== RECORDS FOR THIS TASK ==
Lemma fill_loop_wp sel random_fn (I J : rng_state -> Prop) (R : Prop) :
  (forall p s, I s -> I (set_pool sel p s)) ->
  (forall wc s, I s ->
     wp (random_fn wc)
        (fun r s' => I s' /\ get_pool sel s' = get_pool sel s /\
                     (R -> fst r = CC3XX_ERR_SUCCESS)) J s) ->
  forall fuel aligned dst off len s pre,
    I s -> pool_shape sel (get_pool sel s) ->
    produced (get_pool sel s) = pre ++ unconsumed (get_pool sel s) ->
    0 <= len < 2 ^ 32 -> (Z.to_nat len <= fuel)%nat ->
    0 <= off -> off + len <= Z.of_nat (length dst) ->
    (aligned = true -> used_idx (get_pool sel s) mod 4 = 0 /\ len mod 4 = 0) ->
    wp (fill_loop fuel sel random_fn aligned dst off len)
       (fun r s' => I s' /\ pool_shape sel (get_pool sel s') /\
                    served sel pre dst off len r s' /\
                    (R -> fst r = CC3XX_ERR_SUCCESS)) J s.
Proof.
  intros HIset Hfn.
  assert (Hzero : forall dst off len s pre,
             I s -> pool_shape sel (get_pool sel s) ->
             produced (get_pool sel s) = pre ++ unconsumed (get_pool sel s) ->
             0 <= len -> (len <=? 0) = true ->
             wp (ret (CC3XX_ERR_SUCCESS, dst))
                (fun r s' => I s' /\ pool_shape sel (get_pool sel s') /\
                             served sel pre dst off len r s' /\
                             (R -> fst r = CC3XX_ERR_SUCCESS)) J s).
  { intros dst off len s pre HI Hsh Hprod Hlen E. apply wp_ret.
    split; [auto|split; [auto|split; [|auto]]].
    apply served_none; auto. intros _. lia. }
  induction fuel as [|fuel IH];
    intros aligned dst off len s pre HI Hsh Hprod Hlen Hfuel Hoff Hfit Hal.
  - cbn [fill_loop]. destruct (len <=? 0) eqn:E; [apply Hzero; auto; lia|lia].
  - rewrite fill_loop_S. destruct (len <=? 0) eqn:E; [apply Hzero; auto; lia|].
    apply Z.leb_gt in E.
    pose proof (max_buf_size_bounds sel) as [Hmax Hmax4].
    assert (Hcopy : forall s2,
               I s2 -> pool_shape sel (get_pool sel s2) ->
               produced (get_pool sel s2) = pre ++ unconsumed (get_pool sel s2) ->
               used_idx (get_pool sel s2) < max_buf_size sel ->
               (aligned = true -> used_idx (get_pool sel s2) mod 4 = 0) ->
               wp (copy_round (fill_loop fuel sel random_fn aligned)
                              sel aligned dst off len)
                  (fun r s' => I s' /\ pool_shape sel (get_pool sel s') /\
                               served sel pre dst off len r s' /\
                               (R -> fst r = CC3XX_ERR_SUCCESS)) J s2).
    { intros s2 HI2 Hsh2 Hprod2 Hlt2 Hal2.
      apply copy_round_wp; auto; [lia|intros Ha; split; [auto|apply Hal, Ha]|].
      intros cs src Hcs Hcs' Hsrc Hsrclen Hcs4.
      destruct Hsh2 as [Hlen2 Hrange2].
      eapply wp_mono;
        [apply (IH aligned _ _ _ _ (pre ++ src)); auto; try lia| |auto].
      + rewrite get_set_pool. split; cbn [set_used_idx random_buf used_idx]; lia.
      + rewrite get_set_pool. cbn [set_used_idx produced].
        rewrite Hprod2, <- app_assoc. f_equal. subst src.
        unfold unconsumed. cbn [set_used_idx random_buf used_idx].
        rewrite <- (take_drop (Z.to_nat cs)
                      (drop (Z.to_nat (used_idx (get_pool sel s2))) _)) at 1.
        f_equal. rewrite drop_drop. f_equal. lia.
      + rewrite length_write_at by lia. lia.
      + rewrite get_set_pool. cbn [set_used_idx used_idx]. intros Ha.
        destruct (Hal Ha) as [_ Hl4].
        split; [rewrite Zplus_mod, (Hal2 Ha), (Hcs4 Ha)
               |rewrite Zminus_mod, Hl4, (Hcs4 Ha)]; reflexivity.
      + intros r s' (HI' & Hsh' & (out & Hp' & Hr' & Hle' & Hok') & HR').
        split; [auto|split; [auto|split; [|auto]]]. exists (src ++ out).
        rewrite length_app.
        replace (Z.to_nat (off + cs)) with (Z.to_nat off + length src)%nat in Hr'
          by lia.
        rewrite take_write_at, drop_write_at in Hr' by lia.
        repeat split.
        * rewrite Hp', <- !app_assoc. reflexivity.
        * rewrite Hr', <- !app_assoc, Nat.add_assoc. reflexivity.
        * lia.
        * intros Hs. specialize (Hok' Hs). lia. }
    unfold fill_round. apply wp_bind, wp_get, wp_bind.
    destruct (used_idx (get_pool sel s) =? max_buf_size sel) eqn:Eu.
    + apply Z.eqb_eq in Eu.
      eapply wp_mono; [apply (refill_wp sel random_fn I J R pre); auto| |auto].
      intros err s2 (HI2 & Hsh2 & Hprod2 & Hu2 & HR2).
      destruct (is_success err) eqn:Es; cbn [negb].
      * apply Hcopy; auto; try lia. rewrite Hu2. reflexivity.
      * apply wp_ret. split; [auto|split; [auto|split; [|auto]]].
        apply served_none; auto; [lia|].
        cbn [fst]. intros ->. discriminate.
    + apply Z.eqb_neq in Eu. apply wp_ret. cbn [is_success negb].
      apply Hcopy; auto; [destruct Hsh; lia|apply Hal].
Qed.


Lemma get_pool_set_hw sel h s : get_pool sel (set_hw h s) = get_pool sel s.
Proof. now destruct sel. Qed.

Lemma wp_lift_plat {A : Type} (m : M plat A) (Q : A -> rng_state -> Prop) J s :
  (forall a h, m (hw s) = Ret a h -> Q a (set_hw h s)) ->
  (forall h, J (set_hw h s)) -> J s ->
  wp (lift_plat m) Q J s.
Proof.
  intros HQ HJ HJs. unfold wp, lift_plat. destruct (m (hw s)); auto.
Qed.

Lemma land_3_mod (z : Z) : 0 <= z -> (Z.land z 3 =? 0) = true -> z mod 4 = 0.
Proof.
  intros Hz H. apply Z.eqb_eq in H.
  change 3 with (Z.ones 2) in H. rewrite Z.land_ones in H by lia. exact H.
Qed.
===
▶ [BRIEF]
Every line of the material above that includes the string "Prop" is required.

▶ [TASK RESPONSE]
Lemma fill_loop_wp sel random_fn (I J : rng_state -> Prop) (R : Prop) :
Lemma wp_lift_plat {A : Type} (m : M plat A) (Q : A -> rng_state -> Prop) J s :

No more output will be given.